Scan the entries below, and for each line that includes the word "corpus", make a copy.

┌──

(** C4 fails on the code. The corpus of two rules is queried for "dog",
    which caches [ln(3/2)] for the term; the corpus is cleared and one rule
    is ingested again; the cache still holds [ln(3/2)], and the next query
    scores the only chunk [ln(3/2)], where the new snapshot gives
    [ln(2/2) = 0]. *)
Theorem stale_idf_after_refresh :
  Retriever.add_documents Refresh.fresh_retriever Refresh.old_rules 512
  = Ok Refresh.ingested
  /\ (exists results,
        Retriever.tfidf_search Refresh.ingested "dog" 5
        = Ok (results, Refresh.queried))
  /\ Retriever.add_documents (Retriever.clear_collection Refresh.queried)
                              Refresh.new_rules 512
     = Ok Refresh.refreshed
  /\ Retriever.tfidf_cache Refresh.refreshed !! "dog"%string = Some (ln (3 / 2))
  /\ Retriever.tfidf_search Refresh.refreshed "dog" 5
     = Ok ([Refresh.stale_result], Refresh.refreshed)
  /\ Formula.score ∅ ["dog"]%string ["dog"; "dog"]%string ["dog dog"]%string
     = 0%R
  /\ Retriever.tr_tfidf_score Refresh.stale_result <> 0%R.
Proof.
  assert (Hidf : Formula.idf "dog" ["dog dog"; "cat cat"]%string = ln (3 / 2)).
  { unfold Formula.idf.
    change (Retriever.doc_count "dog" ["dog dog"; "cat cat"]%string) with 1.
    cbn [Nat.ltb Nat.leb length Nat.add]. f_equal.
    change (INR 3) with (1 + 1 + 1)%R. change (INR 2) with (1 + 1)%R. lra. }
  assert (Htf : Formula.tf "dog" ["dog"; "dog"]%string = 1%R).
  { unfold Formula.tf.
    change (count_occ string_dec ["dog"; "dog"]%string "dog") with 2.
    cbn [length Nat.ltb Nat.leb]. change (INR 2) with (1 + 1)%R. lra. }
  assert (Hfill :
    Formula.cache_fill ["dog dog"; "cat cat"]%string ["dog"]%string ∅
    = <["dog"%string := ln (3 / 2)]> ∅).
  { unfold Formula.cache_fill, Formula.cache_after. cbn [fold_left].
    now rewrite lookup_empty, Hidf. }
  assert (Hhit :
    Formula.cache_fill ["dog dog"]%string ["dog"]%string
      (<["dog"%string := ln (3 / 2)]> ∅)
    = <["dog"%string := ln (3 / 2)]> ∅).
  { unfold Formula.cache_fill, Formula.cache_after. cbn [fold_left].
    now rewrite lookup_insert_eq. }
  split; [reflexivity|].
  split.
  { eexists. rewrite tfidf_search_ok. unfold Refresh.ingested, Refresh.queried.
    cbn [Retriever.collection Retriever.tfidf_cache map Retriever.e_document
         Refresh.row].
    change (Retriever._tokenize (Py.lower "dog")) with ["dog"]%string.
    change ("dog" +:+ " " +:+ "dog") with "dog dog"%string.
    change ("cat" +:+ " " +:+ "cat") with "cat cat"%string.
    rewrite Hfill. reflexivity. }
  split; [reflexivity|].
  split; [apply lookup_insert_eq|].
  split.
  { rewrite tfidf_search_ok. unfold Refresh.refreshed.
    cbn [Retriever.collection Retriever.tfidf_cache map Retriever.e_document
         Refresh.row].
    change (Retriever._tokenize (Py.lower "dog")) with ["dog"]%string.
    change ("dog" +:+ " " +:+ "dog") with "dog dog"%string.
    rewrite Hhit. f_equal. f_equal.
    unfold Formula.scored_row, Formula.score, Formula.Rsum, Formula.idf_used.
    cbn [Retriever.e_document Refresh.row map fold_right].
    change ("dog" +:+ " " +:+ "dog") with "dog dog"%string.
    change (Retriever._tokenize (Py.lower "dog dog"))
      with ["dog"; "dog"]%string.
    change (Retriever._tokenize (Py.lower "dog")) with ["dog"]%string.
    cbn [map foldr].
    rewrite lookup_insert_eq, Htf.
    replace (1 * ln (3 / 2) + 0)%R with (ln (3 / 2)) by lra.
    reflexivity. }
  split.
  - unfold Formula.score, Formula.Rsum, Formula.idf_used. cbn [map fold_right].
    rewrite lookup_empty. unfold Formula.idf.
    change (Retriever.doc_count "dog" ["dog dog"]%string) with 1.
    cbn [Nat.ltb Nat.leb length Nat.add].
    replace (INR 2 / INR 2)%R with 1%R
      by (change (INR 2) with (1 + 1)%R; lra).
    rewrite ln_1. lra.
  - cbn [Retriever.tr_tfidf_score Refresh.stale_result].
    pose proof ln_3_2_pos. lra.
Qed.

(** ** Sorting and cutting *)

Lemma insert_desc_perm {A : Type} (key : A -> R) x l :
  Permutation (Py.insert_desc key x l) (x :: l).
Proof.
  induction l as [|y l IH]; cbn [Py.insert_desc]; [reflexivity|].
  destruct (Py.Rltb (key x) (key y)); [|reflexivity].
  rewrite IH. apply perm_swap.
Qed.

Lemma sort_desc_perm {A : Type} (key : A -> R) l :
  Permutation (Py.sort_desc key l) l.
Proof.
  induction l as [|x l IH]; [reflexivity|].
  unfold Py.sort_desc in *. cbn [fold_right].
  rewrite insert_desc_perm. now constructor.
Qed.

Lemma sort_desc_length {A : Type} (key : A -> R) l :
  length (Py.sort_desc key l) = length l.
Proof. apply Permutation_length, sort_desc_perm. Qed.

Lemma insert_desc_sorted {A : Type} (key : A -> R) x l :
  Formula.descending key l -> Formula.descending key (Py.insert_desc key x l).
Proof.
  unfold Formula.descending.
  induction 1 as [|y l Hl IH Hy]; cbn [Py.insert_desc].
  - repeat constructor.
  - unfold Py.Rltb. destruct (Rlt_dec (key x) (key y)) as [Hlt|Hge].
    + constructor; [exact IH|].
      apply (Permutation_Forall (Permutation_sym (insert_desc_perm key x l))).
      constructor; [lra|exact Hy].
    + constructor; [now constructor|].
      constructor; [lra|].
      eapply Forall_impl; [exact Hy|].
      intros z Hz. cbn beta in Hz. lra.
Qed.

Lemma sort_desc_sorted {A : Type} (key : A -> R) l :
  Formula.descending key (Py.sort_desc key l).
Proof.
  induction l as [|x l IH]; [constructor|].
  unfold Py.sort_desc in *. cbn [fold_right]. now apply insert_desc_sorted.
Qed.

└──
┌──

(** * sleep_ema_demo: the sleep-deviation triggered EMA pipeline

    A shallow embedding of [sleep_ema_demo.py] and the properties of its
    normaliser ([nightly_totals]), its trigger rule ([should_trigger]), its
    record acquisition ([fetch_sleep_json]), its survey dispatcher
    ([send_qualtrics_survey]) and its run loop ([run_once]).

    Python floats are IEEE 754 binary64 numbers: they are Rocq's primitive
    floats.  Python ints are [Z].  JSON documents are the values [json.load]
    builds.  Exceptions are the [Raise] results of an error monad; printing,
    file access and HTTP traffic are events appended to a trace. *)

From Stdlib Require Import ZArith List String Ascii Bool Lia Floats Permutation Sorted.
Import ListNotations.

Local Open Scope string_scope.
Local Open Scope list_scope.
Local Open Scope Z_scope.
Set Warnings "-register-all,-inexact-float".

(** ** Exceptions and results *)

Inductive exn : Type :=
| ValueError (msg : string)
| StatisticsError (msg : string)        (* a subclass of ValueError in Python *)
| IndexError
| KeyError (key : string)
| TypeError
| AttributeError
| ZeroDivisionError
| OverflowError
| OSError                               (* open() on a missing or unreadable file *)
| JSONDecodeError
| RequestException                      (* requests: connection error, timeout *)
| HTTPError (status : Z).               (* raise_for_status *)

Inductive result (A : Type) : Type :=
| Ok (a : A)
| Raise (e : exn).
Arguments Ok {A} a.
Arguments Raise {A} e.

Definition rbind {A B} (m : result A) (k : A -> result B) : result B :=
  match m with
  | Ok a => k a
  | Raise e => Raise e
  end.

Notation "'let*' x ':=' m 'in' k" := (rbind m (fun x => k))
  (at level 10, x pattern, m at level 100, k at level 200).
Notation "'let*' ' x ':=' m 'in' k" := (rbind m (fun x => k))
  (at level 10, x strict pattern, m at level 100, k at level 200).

└──

▶ _TASK RESULT_
(** C4 fails on the code. The corpus of two rules is queried for "dog",
    which caches [ln(3/2)] for the term; the corpus is cleared and one rule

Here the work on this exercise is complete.